(Stored items)
= = = = =

(* ===== verification/LineageSpec.v ===== *)
(** * What a dependency trace promises

    Every trace is bounded and its walk returns; a trace that calls itself complete is a full and
    acyclic picture of the declared graph; and a trace never depends on another namespace. *)

From S2P Require Import Prelude Kube Api Regex GoJson GoStrings GoUrl Config Composition.
From S2P Require Import Reference Descriptor Lineage LineageProofs.

Section Traces.
Context `{E : Env} `{C : ConditionApi} `{N : NameValidation}.

Lemma new_walk_inv key : inv (key_Namespace key) (new_walk key).
Proof.
  constructor; simpl; try done; try lia.
  intros _ id [n Hn]. by rewrite lookup_empty in Hn.
Qed.

Lemma fuel_enough : (64 - 0 < Z.of_nat trace_fuel)%Z.
Proof. reflexivity. Qed.

Lemma zero_depth : (0 <= 0 <= 64)%Z.
Proof. lia. Qed.

(** The states of a trace: after the read of the root, and after the walk. *)
Lemma trace_root_spec (s : server) compatibility ctx key w outcome g w' :
  trace_root s compatibility ctx key w = ((outcome, g), w') →
  inv (key_Namespace key) g ∧ grows ∅ (new_walk key) g ∧
  match outcome with
  | RootUnavailable _ => complete g = false
  | Traced result =>
      closed compatibility g ∧ covered ∅ g ∧ lw_visiting g = ∅ ∧
      ∃ r, result = Some r ∧ (complete g = true → r = "resolved")
  end.
Proof.
  unfold trace_root.
  destruct (read _ _ _ _) as [[root state] [g1 w1]] eqn:HR.
  apply (read_spec (key_Namespace key)) in HR; [|apply new_walk_inv|done].
  destruct HR as [I1 G1 E1 V1 R1 Gap1 D1].
  destruct root as [p|]; [|by intros [= <- <- <-]; auto].
  destruct (lineage_visit _ _ _ _ _ _ _) as [result [g2 w2]] eqn:HV. intros [= <- <- <-].
  symmetry in R1. destruct (i_products _ _ I1 _ _ R1) as (_ & Hid & _). rewrite Hid in R1, D1.
  simpl in V1, D1.
  assert (Hcl1 : closed compatibility g1) 
    by (intros _ k Hk; rewrite V1 in Hk; by apply elem_of_empty in Hk).
  assert (Hcov1 : covered {[product_id p]} g1) by (clear -D1; intros _; set_solver).
  pose proof (lineage_visit_spec (reader s) compatibility ctx (key_Namespace key) trace_fuel p 0%Z g1 w1
    result g2 w2 zero_depth fuel_enough I1 Hcl1 Hcov1 R1 HV) as HV'.
  destruct HV' as [I2 Hc2 G2 (r & -> & Hr) Hcov2].
  pose proof (grows_trans _ _ _ _ (G1 ∅) G2) as G.
  split; [done|]. split; [done|]. split; [done|]. split; [done|]. split.
  - by rewrite (gr_visiting _ _ _ G).
  - exists r. split; [done|]. intros Hc. by apply Hr.
Qed.

(** C25.  Every trace is bounded and every walk returns: within 65 levels of recursion the walk
    yields a result; it recorded at most 1024 edges, each at a depth from 1 to 64 and each declared by
    a product it read, at most 256 products, all in the namespace of the root, and at most 1 MiB of
    metadata; and it is complete exactly when no gap was recorded. *)
Theorem trace_bounded (s : server) compatibility ctx key w outcome g w' :
  trace_root s compatibility ctx key w = ((outcome, g), w') →
  outcome ≠ Traced None ∧
  (Z.of_nat (length (recorded g)) <= 1024)%Z ∧ Forall (edge_ok g) (recorded g) ∧
  (Z.of_nat (size (lw_nodes g)) <= 256)%Z ∧
  (∀ id n, lw_nodes g !! id = Some n → ∃ name, id = key_Namespace key +:+ "/" +:+ name) ∧
  (0 <= retained g <= 1048576)%Z ∧
  (complete g = true ↔ lw_issues g = ∅).
Proof.
  intros H. destruct (trace_root_spec _ _ _ _ _ _ _ _ H) as (I & G & Ho).
  destruct G as [_ _ _ _ (new & E5 & E6 & _) _]. simpl in E5. rewrite E5.
  split; [|split; [|split; [done|split; [apply I|split; [|split; [apply I|apply I]]]]]].
  - destruct outcome as [|result]; [done|]. destruct Ho as (_ & _ & _ & r & -> & _). done.
  - rewrite <- E5. apply I.
  - intros id n Hn. by apply (i_keys _ _ I) in Hn as [_ ?].
Qed.

(** ** Complete traces *)

(** [a] declares an input from [b] among the products of the trace. *)
Definition declares (g : lineageWalk) (a b : string) : Prop :=
  ∃ p input, lw_products g !! a = Some p ∧ input ∈ Inputs (Spec p) ∧
    b = To (new_edge p a 0 input).

Lemma declares_height compatibility g a b :
  (∀ k, is_Some (lw_nodes g !! k) → finished compatibility g k) →
  (∀ k, is_Some (lw_products g !! k) → is_Some (lw_nodes g !! k)) →
  tc (declares g) a b → (lw_height g b < lw_height g a)%Z.
Proof.
  intros Hf Hn. induction 1 as [a b (p & i & Hp & Hi & ->)|a b c (p & i & Hp & Hi & ->) _ IH];
    destruct (Hf a) as (q & Hq & Hin); eauto;
    rewrite Hp in Hq; injection Hq as <-;
    destruct (Hin i Hi) as (d & r & x & _ & _ & _ & _ & Hh); simpl in *; lia.
Qed.

(** C26.  A complete trace is the whole picture: when no gap was recorded, every product of the trace
    was read and each input it declares appears as an edge that was followed and evaluated with the
    callback, towards another product of the trace; every recorded edge was; and the declared graph
    has no cycle. *)
Theorem complete_trace_sound (s : server) compatibility ctx key w result g w' :
  trace_root s compatibility ctx key w = ((Traced result, g), w') →
  complete g = true →
  result = Some "resolved" ∧ lw_issues g = ∅ ∧
  (∀ k, is_Some (lw_nodes g !! k) → finished compatibility g k) ∧
  Forall edge_resolved (recorded g) ∧
  (∀ k, ¬ tc (declares g) k k).
Proof.
  intros H Hc. destruct (trace_root_spec _ _ _ _ _ _ _ _ H) as (I & G & Hcl & Hcov & Hvis & r & -> & Hr).
  assert (Hf : ∀ k, is_Some (lw_nodes g !! k) → finished compatibility g k).
  { intros k Hk. apply Hcl; [done|]. apply (i_complete _ _ I Hc) in Hk.
    apply elem_of_dom in Hk. apply (Hcov Hc) in Hk. rewrite Hvis in Hk. set_solver. }
  split; [by rewrite Hr|]. split; [by apply (i_issues _ _ I)|]. split; [done|]. split.
  - destruct G as [_ _ _ _ (new & -> & _ & E7) _]. simpl. by apply E7.
  - intros k Hk. apply (declares_height compatibility) in Hk; [lia|done|].
    intros j [p Hp]. by apply (i_products _ _ I) in Hp as (_ & _ & ?).
Qed.

(** ** Namespace isolation *)

Section Isolation.
Context (ns : string) (r1 r2 : Reader DataProduct).
Context (Hagree : ∀ ctx key w, key_Namespace key = ns → r1 ctx key w = r2 ctx key w).

Lemma read_ext ctx key sw : key_Namespace key = ns → read r1 ctx key sw = read r2 ctx key sw.
Proof.
  intros Hk. destruct sw as [g w]. unfold read. run_tr.
  destruct (lw_nodes g !! _); [done|]. destruct (Err ctx w) as [[?|] w1]; [done|]. run_tr.
  destruct (maxTraceProducts <=? _)%Z; [done|]. run_tr. by rewrite Hagree.
Qed.

Section Edge.
Context (compatibility : InputPort → DataProduct → string) (ctx : Ctx) (n : Z).
Context (rec1 rec2 : DataProduct → Z → Tr (option string)).
Context (Hrec1 : visits r1 compatibility ns n rec1).
Context (Hrec : ∀ p depth g w, (0 <= depth <= 64)%Z → (64 - depth < n)%Z →
  inv ns g → closed compatibility g → covered {[product_id p]} g →
  lw_products g !! product_id p = Some p → rec1 p depth (g, w) = rec2 p depth (g, w)).
Context (p : DataProduct) (key : string) (depth : Z).
Context (Hns : Namespace (Meta p) = ns) (Hd : (0 <= depth < 64)%Z) (Hn : (64 - depth <= n)%Z).

Lemma inspect_ext input g w : loop_pre compatibility ns p key g →
  inspect_edge rec1 r1 compatibility ctx p key depth input (g, w) =
  inspect_edge rec2 r2 compatibility ctx p key depth input (g, w).
Proof.
  intros (I & Hcl & Hcov & Hk & _). unfold inspect_edge. run_tr.
  destruct (Ref_Namespace _ != _) eqn:Hx; [done|]. apply negb_false_iff, bool_decide_eq_true in Hx.
  destruct (maxTraceDepth <=? depth + 1)%Z eqn:Hmax; [done|]. run_tr.
  apply Z.leb_gt in Hmax. unfold maxTraceDepth in Hmax.
  rewrite <- read_ext by (by rewrite <- Hns).
  destruct (read r1 _ _ _) as [[found state] [g1 w1]] eqn:HR.
  apply (read_spec ns) in HR; [|done|by rewrite <- Hns].
  destruct HR as [I1 G1 E1 V1 R1 Gap1 D1]. destruct found as [q|]; [|done].
  destruct (edge_compatibility _); [|done]. run_tr.
  symmetry in R1. destruct (i_products _ _ I1 _ _ R1) as (_ & Hid & _). rewrite Hid in R1, D1.
  rewrite Hrec; [done|lia|lia|done| | |done].
  - eapply (closed_grows _ ∅ g); [apply G1|set_solver|done|done].
  - intros Hc. specialize (Hcov (gr_complete ∅ _ _ (G1 ∅) Hc)).
    rewrite V1, (gr_visiting ∅ _ _ (G1 ∅)). clear -Hcov D1. set_solver.
Qed.

Lemma loop_ext inputs : ∀ g w, loop_pre compatibility ns p key g →
  (∀ input, input ∈ inputs → input ∈ Inputs (Spec p)) →
  visit_edges rec1 r1 compatibility ctx p key depth inputs (g, w) =
  visit_edges rec2 r2 compatibility ctx p key depth inputs (g, w).
Proof.
  induction inputs as [|input rest IH]; intros g w Hpre Hins; cbn [visit_edges]; [done|]. run_tr.
  destruct (maxTraceEdges <=? _)%Z eqn:Hl; [done|].
  destruct (Err ctx w) as [[?|] w1]; [done|]. run_tr.
  change (set_Edges (recorded g ++ _) g) with (place (new_edge p key depth input) g).
  assert (Hpre1 : loop_pre compatibility ns p key (place (new_edge p key depth input) g))
    by (eapply place_pre; eassumption).
  rewrite <- (inspect_ext _ _ _ Hpre1).
  destruct (inspect_edge _ _ _ _ _ _ _ _ _) as [inspected [g2 w2]] eqn:HI.
  destruct inspected as [e|]; [|done]. run_tr.
  change (set_Edges (<[_ := e]> (recorded g2)) g2) with (put_edge (length (recorded g)) e g2).
  apply IH; [|intros i Hi; apply Hins; by right].
  eapply (round_spec r1 compatibility ctx ns n rec1) in HI as [HI _]; try done; apply Hins; by left.
Qed.
End Edge.

Lemma visit_ext compatibility ctx fuel : ∀ p depth g w,
  (0 <= depth <= 64)%Z → (64 - depth < Z.of_nat fuel)%Z →
  inv ns g → closed compatibility g → covered {[product_id p]} g →
  lw_products g !! product_id p = Some p →
  lineage_visit fuel r1 compatibility ctx p depth (g, w) =
  lineage_visit fuel r2 compatibility ctx p depth (g, w).
Proof.
  induction fuel as [|fuel IH]; intros p depth g w Hd Hf I Hc Hcov Hp; [done|].
  cbn [lineage_visit]. change (Namespace (Meta p) +:+ "/" +:+ Name (Meta p)) with (product_id p).
  run_tr. destruct (Err ctx w) as [[?|] w1]; [done|]. run_tr.
  case_bool_decide as Hvi; [done|]. destruct (_ || _) eqn:Hmax; [done|].
  apply orb_false_iff in Hmax as [Hmax _]. apply Z.leb_gt in Hmax. unfold maxTraceDepth in Hmax.
  case_bool_decide as Hv; [done|]. run_tr.
  destruct (i_products _ _ I _ _ Hp) as (Hns & _ & _).
  erewrite loop_ext; [done|apply lineage_visit_spec|exact IH|done|lia|lia| |by intros i ?%sort_slice_elem].
  by apply enter_pre.
Qed.

Lemma trace_root_ext (s1 s2 : server) compatibility ctx key w :
  reader s1 = r1 → reader s2 = r2 → key_Namespace key = ns →
  trace_root s1 compatibility ctx key w = trace_root s2 compatibility ctx key w.
Proof.
  intros E1 E2 Hk. unfold trace_root. rewrite E1, E2, <- read_ext by done.
  destruct (read r1 _ _ _) as [[root state] [g1 w1]] eqn:HR.
  apply (read_spec ns) in HR; [|rewrite <- Hk; apply new_walk_inv|done].
  destruct HR as [I1 G1 E3 V1 R1 Gap1 D1]. destruct root as [p|]; [|done].
  symmetry in R1. destruct (i_products _ _ I1 _ _ R1) as (_ & Hid & _). rewrite Hid in R1, D1.
  simpl in V1, D1.
  rewrite (visit_ext compatibility ctx trace_fuel p 0 g1 w1); try done.
  - intros _ k Hkv. rewrite V1 in Hkv. by apply elem_of_empty in Hkv.
  - intros _. clear -D1. set_solver.
Qed.
End Isolation.

(** A trace stays in its namespace: what the endpoint answers, and what it does to the outside
    world, is the same for any two inventories that agree on the namespace named by the request, so
    no reference in a product authorizes a read elsewhere. *)
Theorem trace_namespace_isolated (r1 r2 : Reader DataProduct) (discovery lineage : Flag)
    (compatibility : option (InputPort → DataProduct → string)) (slot : bool) ctx request w :
  (∀ ctx' key w', key_Namespace key = PathNamespace request → r1 ctx' key w' = r2 ctx' key w') →
  productLineage (mkServer r1 discovery lineage compatibility) slot ctx request w =
  productLineage (mkServer r2 discovery lineage compatibility) slot ctx request w.
Proof.
  intros Hagree. unfold productLineage, lineageAvailable. run_tr. simpl.
  destruct (flag_on discovery ctx w) as [[] w1]; [|done]. simpl.
  destruct (flag_on lineage ctx w1) as [[] w2]; [|done]. simpl.
  destruct compatibility as [f|]; [|done]. simpl.
  destruct (_ || _); [done|]. destruct slot; [|done]. simpl.
  destruct (WithTimeout _ _ w2) as [ctx' w3].
  by rewrite (trace_root_ext _ _ _ Hagree _ (mkServer r2 discovery lineage (Some f))).
Qed.
End Traces.

(** ** Witnesses: a trace of two products *)

#[local] Existing Instance ref_env.
#[local] Existing Instance ref_conditions.
#[local] Existing Instance ref_names.
#[local] Existing Instance ref_versions.

Definition sample_server : server :=
  mkServer ref_get flag_true flag_true (Some DeclaredInputCompatibility).
Definition orders_trace : traceOutcome * lineageWalk * RefWorld :=
  trace_root sample_server DeclaredInputCompatibility tt (mkKey "shop" "orders") sample_world.

Lemma orders_trace_complete : Complete (trace (snd (fst orders_trace))) = true ∧
  fst (fst orders_trace) = Traced (Some "resolved").
Proof. vm_compute. done. Qed.

Lemma trace_bounded_witness :
  length (Trace_Edges (trace (snd (fst orders_trace)))) = 1 ∧
  lw_issues (snd (fst orders_trace)) = ∅.
Proof.
  split; [vm_compute; reflexivity|].
  apply (trace_bounded sample_server DeclaredInputCompatibility tt (mkKey "shop" "orders")
    sample_world (fst (fst orders_trace)) (snd (fst orders_trace)) (snd orders_trace));
    vm_compute; reflexivity.
Defined.

Lemma complete_trace_sound_witness :
  Forall edge_resolved (Trace_Edges (trace (snd (fst orders_trace)))) ∧
  ¬ tc (declares (snd (fst orders_trace))) "shop/orders" "shop/orders".
Proof.
  destruct (complete_trace_sound sample_server DeclaredInputCompatibility tt (mkKey "shop" "orders")
    sample_world (Some "resolved") (snd (fst orders_trace)) (snd orders_trace)) as (_ & _ & _ & H1 & H2).
  - vm_compute. reflexivity.
  - vm_compute. reflexivity.
  - split; [exact H1|apply H2].
Defined.

(** The same cluster without the products of other namespaces. *)
Definition shop_only : Reader DataProduct := λ c k w,
  if key_Namespace k == "shop" then ref_get c k w else (inr ROther, w).

Lemma trace_namespace_isolated_witness :
  productLineage sample_server true tt (mkRequest 0 [] "" "shop" "orders") sample_world =
  productLineage (mkServer shop_only flag_true flag_true (Some DeclaredInputCompatibility)) true tt
    (mkRequest 0 [] "" "shop" "orders") sample_world.
Proof.
  apply trace_namespace_isolated. intros c k w Hk. unfold shop_only. cbn in Hk.
  rewrite bool_decide_true; [reflexivity|exact Hk].
Defined.

(** A chain of two products answers a complete trace; an unknown root answers 404. *)
Example orders_answer :
  match fst (productLineage sample_server true tt (mkRequest 0 [] "" "shop" "orders") sample_world) with
  | Success data => Contains data "complete" | _ => false
  end = true.
Proof. vm_compute. reflexivity. Qed.
Example absent_answer : ∃ text,
  fst (productLineage sample_server true tt (mkRequest 0 [] "" "shop" "absent") sample_world) =
  Failure 404 "trace-root-unavailable" text.
Proof. eexists. vm_compute. reflexivity. Qed.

= = = = =

PROBLEM TO SOLVE
Repeat exactly the lines from the one containing "(** A chain" through the last line of the records above, both included, and nothing else.

WRITTEN ANSWER
(** A chain of two products answers a complete trace; an unknown root answers 404. *)
Example orders_answer :
  match fst (productLineage sample_server true tt (mkRequest 0 [] "" "shop" "orders") sample_world) with
  | Success data => Contains data "complete" | _ => false
  end = true.
Proof. vm_compute. reflexivity. Qed.
Example absent_answer : ∃ text,
  fst (productLineage sample_server true tt (mkRequest 0 [] "" "shop" "absent") sample_world) =
  Failure 404 "trace-root-unavailable" text.
Proof. eexists. vm_compute. reflexivity. Qed.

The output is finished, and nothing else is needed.